What needs to be done:
Copy out exactly the lines below that run from the one holding "s ← match x with" to the one holding "Null => Ok Null", keeping both of those lines and no others.

(Records from a dataset)
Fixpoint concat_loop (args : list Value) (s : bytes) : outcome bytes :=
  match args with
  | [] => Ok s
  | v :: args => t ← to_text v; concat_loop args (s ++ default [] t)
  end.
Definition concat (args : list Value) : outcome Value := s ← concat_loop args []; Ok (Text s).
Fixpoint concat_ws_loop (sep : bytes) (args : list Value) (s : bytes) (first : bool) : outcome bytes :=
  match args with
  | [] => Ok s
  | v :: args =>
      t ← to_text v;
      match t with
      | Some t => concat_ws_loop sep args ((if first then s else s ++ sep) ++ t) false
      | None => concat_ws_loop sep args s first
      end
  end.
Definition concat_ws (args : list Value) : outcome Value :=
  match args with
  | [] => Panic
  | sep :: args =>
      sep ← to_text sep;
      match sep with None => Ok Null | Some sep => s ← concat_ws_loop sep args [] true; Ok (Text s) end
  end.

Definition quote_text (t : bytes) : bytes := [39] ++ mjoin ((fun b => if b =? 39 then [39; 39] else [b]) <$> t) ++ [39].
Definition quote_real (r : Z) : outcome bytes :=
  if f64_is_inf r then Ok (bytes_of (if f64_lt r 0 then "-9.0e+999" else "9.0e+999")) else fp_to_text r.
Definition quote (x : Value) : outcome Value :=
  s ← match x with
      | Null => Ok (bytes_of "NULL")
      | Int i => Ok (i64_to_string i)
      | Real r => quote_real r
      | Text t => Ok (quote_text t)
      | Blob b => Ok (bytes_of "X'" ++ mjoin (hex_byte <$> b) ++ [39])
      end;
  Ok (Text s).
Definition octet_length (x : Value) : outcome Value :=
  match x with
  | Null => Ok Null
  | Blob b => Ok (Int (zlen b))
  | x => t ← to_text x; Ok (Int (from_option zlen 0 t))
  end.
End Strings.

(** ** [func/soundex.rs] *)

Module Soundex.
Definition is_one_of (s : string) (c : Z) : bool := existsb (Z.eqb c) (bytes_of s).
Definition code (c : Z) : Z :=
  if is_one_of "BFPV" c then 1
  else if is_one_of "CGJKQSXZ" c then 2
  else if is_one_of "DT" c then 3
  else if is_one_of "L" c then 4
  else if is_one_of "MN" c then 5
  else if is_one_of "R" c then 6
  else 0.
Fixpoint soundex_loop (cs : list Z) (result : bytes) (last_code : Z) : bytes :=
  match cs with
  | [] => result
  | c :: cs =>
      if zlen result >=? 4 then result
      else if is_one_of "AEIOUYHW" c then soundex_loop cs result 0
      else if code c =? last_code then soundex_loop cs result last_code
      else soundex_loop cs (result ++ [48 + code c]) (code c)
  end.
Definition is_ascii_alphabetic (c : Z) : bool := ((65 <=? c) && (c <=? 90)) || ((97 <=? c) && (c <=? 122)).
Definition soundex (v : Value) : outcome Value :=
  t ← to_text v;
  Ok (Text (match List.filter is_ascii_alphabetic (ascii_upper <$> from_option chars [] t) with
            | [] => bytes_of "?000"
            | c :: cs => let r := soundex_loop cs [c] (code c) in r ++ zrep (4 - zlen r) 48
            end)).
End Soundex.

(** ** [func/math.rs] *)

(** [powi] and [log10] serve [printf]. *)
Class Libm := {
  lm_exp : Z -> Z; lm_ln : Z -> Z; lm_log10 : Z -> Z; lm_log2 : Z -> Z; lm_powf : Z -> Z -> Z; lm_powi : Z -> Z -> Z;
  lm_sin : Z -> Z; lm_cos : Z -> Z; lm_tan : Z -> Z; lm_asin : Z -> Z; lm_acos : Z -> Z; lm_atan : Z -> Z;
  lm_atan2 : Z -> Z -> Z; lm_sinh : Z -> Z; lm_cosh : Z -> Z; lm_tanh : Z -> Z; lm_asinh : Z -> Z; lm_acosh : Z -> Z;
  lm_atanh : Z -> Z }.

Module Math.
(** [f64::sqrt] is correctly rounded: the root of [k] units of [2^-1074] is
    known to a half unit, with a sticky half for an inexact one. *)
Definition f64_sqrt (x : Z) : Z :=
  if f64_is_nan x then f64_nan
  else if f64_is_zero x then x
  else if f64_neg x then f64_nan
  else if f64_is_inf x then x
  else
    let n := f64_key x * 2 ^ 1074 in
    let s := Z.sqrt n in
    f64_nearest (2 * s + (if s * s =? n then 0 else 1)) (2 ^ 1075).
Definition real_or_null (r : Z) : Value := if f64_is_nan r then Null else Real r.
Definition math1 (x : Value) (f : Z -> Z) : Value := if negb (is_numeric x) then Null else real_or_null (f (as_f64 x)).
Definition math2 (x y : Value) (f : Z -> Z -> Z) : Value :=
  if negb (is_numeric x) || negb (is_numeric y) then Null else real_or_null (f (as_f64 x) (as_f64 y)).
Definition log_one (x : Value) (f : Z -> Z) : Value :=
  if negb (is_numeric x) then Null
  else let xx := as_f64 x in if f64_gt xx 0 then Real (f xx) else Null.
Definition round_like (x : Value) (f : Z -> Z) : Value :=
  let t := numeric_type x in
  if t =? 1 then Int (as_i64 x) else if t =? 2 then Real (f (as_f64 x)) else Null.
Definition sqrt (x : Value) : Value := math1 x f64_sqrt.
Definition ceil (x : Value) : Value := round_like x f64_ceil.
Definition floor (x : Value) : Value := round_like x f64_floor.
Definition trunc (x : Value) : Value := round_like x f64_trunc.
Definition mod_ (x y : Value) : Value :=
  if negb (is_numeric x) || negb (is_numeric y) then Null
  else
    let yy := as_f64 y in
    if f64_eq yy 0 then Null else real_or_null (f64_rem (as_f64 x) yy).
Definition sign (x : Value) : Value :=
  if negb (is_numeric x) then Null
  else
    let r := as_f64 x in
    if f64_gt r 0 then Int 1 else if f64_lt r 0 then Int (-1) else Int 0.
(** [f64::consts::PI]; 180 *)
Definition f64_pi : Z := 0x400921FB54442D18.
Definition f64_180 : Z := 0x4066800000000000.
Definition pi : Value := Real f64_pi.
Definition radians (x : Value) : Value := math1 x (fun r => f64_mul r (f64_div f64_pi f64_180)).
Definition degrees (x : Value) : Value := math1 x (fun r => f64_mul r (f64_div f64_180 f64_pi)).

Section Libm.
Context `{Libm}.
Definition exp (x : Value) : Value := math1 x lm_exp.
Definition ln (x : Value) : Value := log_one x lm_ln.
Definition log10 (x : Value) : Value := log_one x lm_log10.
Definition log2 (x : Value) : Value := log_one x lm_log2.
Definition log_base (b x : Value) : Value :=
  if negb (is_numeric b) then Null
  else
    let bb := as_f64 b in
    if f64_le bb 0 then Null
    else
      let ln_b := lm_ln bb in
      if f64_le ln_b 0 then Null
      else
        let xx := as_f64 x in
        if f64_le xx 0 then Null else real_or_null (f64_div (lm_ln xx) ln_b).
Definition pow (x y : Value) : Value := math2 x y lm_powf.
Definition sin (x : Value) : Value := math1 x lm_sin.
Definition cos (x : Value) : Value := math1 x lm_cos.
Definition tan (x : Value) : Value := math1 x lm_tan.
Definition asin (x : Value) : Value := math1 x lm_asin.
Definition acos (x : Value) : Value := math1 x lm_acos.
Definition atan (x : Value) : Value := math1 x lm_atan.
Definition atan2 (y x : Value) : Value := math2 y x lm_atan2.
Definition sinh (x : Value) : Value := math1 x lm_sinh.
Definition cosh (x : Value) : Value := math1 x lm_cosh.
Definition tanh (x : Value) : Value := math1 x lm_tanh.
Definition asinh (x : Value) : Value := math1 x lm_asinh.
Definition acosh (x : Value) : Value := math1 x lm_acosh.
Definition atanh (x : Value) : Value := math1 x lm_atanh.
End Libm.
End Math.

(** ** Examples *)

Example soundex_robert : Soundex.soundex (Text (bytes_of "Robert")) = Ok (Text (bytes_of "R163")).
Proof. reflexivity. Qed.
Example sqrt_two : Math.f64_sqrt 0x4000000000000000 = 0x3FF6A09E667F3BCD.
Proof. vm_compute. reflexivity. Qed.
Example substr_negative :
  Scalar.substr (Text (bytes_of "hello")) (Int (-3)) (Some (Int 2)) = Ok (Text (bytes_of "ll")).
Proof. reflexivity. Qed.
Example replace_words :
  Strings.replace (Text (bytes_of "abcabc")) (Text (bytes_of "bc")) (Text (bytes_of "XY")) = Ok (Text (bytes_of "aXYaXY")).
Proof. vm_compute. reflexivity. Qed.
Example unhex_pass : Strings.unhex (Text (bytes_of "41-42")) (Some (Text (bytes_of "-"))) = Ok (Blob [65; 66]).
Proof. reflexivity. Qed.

Solution below:
  s ← match x with
      | Null => Ok (bytes_of "NULL")
      | Int i => Ok (i64_to_string i)
      | Real r => quote_real r
      | Text t => Ok (quote_text t)
      | Blob b => Ok (bytes_of "X'" ++ mjoin (hex_byte <$> b) ++ [39])
      end;
  Ok (Text s).
Definition octet_length (x : Value) : outcome Value :=
  match x with
  | Null => Ok Null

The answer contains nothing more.